→ **Information shown**:

(* ===== verification/AuditLog.v ===== *)
(** * The audit trail

    Models packages/core/src/audit.ts and apps/backend/src/plugins/audit.ts: the deep
    redaction of secrets and the entry written for every mutation. *)
From S2P Require Import Prelude Dates Text Store Schema.

(** The alternatives of the pattern; [pass(word)?] matches exactly where [pass] does. *)
Definition SECRET_WORDS : list string :=
  ["pass"; "secret"; "token"; "key"; "cipher"; "credential"; "authorization"].

(** [SECRET_KEY_PATTERN.test(key)]: some alternative occurs, ignoring case. *)
Definition SECRET_KEY_PATTERN (key : string) : bool :=
  existsb (fun w => contains w (toLowerCase key)) SECRET_WORDS.

Definition REDACTED : string := "[REDACTED]".

Definition is_null (v : json) : bool := match v with JNull => true | _ => false end.

(** [redact] on a present value; [undefined] is handled by the caller. *)
Fixpoint redact (value : json) : json :=
  match value with
  | JArr l => JArr (map redact l)
  | JObj source =>
      JObj (map (fun '(key, val) =>
        if SECRET_KEY_PATTERN key && negb (is_null val) then (key, JStr REDACTED)
        else (key, redact val)) source)
  | JNull | JBool _ | JNum _ | JStr _ => value
  end.

(** [None] is an absent field. *)
Record AuditEntryInput : Type := {
  in_actor : option string; in_actorRole : option string; in_action : string;
  in_category : string; in_target : option string; in_before : option json;
  in_after : option json; in_ip : option string
}.

Record AuditEntry : Type := {
  entry_actor : option string; entry_actorRole : option string; entry_action : string;
  entry_category : string; entry_target : option string; entry_before : json;
  entry_after : json; entry_ip : option string
}.

Definition redact_opt (v : option json) : json :=
  match v with Some j => redact j | None => JNull end.

Definition buildAuditEntry (input : AuditEntryInput) : AuditEntry := {|
  entry_actor := in_actor input; entry_actorRole := in_actorRole input;
  entry_action := in_action input; entry_category := in_category input;
  entry_target := in_target input; entry_before := redact_opt (in_before input);
  entry_after := redact_opt (in_after input); entry_ip := in_ip input
|}.

(** A nullable [jsonb] column holds SQL's null for a null value. *)
Definition jsonb_column (v : json) : option json := if is_null v then None else Some v.

(** [app.audit(req, input)]: the actor and the address default to the request's, and the
    entry is inserted as a row with a fresh id. *)
Definition audit `{!Store T} (id : string) (now : Z) (req_user req_ip : option string)
    (input : AuditEntryInput) (auditLog : T AuditRow) : T AuditRow :=
  let entry := buildAuditEntry {|
    in_actor := match in_actor input with Some a => Some a | None => req_user end;
    in_actorRole := in_actorRole input; in_action := in_action input;
    in_category := in_category input; in_target := in_target input;
    in_before := in_before input; in_after := in_after input;
    in_ip := match in_ip input with Some a => Some a | None => req_ip end |} in
  insert_row {|
    audit_id := id; audit_actor := entry_actor entry; audit_actorRole := entry_actorRole entry;
    audit_action := entry_action entry; audit_category := entry_category entry;
    audit_target := entry_target entry; audit_before := jsonb_column (entry_before entry);
    audit_after := jsonb_column (entry_after entry); audit_ip := entry_ip entry; audit_ts := now |} auditLog.

(** ** Theorems *)

(** Two values that differ at most in what stands under a secret key, where both are
    null or both are not. *)
Inductive public_eq : json -> json -> Prop :=
| pe_null : public_eq JNull JNull
| pe_bool b : public_eq (JBool b) (JBool b)
| pe_num q : public_eq (JNum q) (JNum q)
| pe_str s : public_eq (JStr s) (JStr s)
| pe_arr l1 l2 : Forall2 public_eq l1 l2 -> public_eq (JArr l1) (JArr l2)
| pe_obj m1 m2 : Forall2 public_field m1 m2 -> public_eq (JObj m1) (JObj m2)
with public_field : string * json -> string * json -> Prop :=
| pf_secret k v1 v2 : SECRET_KEY_PATTERN k = true ->
    is_null v1 = false -> is_null v2 = false -> public_field (k, v1) (k, v2)
| pf_public k v1 v2 : public_eq v1 v2 -> public_field (k, v1) (k, v2).

Lemma redact_null v : is_null (redact v) = is_null v.
Proof. by destruct v. Qed.

(** Equality of mapped lists, element by element. *)
Lemma map_eq_Forall2 {A B} (f : A -> B) l1 l2 :
  map f l1 = map f l2 <-> Forall2 (fun x y => f x = f y) l1 l2.
Proof.
  split; [|by induction 1; simpl; congruence].
  revert l2. induction l1 as [|x l1 IH]; intros [|y l2]; simpl; try done.
  intros [= Hxy Hl]. constructor; auto.
Qed.

(** C12: an audit row shows exactly the public part of a value: two values are redacted to
    the same row if and only if they differ only in what stands under secret keys. *)
Theorem redact_noninterference v1 v2 : redact v1 = redact v2 <-> public_eq v1 v2.
Proof.
  revert v2. induction v1 as [| | | |l IH|m IH] using json_rect_strong; intros v2.
  1-4: split; [by destruct v2; intros [=]; subst; constructor|by inversion 1].
  - split.
    + destruct v2 as [| | | |l2|]; try done. simpl. intros [= Hl%map_eq_Forall2]. constructor.
      clear -IH Hl. induction Hl; constructor; inversion IH; subst; naive_solver.
    + inversion 1 as [| | | |l1 l2 Hl|]; subst. simpl. f_equal. apply map_eq_Forall2.
      clear -IH Hl. induction Hl; constructor; inversion IH; subst; naive_solver.
  - split.
    + destruct v2 as [| | | | |m2]; try done. simpl. intros [= Hm%map_eq_Forall2]. constructor.
      clear -IH Hm. induction Hm as [|[k1 w1] [k2 w2] m m2 Hk Hm IHm]; constructor;
        apply Forall_cons in IH as [Hw IH]; auto. simpl in Hw.
      destruct (SECRET_KEY_PATTERN k1 && negb (is_null w1)) eqn:E1,
        (SECRET_KEY_PATTERN k2 && negb (is_null w2)) eqn:E2; simplify_eq.
      * apply andb_true_iff in E1 as [? ?%negb_true_iff], E2 as [? ?%negb_true_iff].
        by apply pf_secret.
      * exfalso. pose proof (redact_null w2) as Hn. rewrite <- H0 in Hn. simpl in Hn.
        rewrite <- Hn in E2. apply andb_true_iff in E1 as [E1 _]. by rewrite E1 in E2.
      * exfalso. pose proof (redact_null w1) as Hn. rewrite H0 in Hn. simpl in Hn.
        rewrite <- Hn in E1. apply andb_true_iff in E2 as [E2 _]. by rewrite E2 in E1.
      * by apply pf_public, Hw.
    + inversion 1 as [| | | | |m1 m2 Hm]; subst. simpl. f_equal. apply map_eq_Forall2.
      clear -IH Hm. induction Hm as [|x y m m2 Hk Hm IHm]; constructor;
        apply Forall_cons in IH as [Hw IH]; auto.
      destruct Hk as [k w1 w2 Hs H1 H2|k w1 w2 Hp]; simpl in Hw.
      * by rewrite Hs, H1, H2.
      * apply Hw in Hp. rewrite <- (redact_null w1), Hp, (redact_null w2). by case_match.
Qed.

(** What stands under a secret key is null or the marker, at any depth. *)
Inductive no_secret : json -> Prop :=
| ns_atom v : (forall l, v <> JArr l) -> (forall m, v <> JObj m) -> no_secret v
| ns_arr l : Forall no_secret l -> no_secret (JArr l)
| ns_obj m :
    Forall (fun kv => SECRET_KEY_PATTERN kv.1 = true -> kv.2 = JNull \/ kv.2 = JStr REDACTED) m ->
    Forall (fun kv => no_secret kv.2) m -> no_secret (JObj m).

(** No row holds a value under a secret key other than null or the marker, however
    deep, and redacting a redacted value changes nothing. *)
Theorem redact_no_secret v : no_secret (redact v) /\ redact (redact v) = redact v.
Proof.
  induction v as [| | | |l IH|m IH] using json_rect_strong;
    simpl; split; try done; try (constructor; done).
  - apply ns_arr, Forall_map. eapply Forall_impl; [exact IH|]. naive_solver.
  - f_equal. rewrite map_map. apply map_ext_Forall. eapply Forall_impl; [exact IH|]. naive_solver.
  - apply ns_obj; apply Forall_map; (eapply Forall_impl; [exact IH|]); intros [k w] [Hn Hi];
      simpl in *; destruct (SECRET_KEY_PATTERN k && negb (is_null w)) eqn:E; simpl; auto.
    + intros Hk. rewrite Hk in E. destruct w; try done. by left.
    + by apply ns_atom.
  - f_equal. rewrite map_map. apply map_ext_Forall. eapply Forall_impl; [exact IH|].
    intros [k w] [Hn Hi]. simpl in *.
    destruct (SECRET_KEY_PATTERN k && negb (is_null w)) eqn:E.
    + apply andb_true_iff in E as [-> _]. done.
    + by rewrite redact_null, E, Hi.
Qed.

Example redact_ex :
  redact (JObj [("username", JStr "ada"); ("passwordHash", JStr "x"); ("apiKey", JNull);
                ("config", JArr [JObj [("Authorization", JNum 3)]])])
  = JObj [("username", JStr "ada"); ("passwordHash", JStr REDACTED); ("apiKey", JNull);
          ("config", JArr [JObj [("Authorization", JStr REDACTED)]])].
Proof. vm_compute. reflexivity. Qed.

→ **Work to be completed**: Retype every line of the listing, word for word, from its opening line to the line that holds "Fixpoint redact (value", and include that last line too.

→ **Response for this exercise**:
(* ===== verification/AuditLog.v ===== *)
(** * The audit trail

    Models packages/core/src/audit.ts and apps/backend/src/plugins/audit.ts: the deep
    redaction of secrets and the entry written for every mutation. *)
From S2P Require Import Prelude Dates Text Store Schema.

(** The alternatives of the pattern; [pass(word)?] matches exactly where [pass] does. *)
Definition SECRET_WORDS : list string :=
  ["pass"; "secret"; "token"; "key"; "cipher"; "credential"; "authorization"].

(** [SECRET_KEY_PATTERN.test(key)]: some alternative occurs, ignoring case. *)
Definition SECRET_KEY_PATTERN (key : string) : bool :=
  existsb (fun w => contains w (toLowerCase key)) SECRET_WORDS.

Definition REDACTED : string := "[REDACTED]".

Definition is_null (v : json) : bool := match v with JNull => true | _ => false end.

(** [redact] on a present value; [undefined] is handled by the caller. *)
Fixpoint redact (value : json) : json :=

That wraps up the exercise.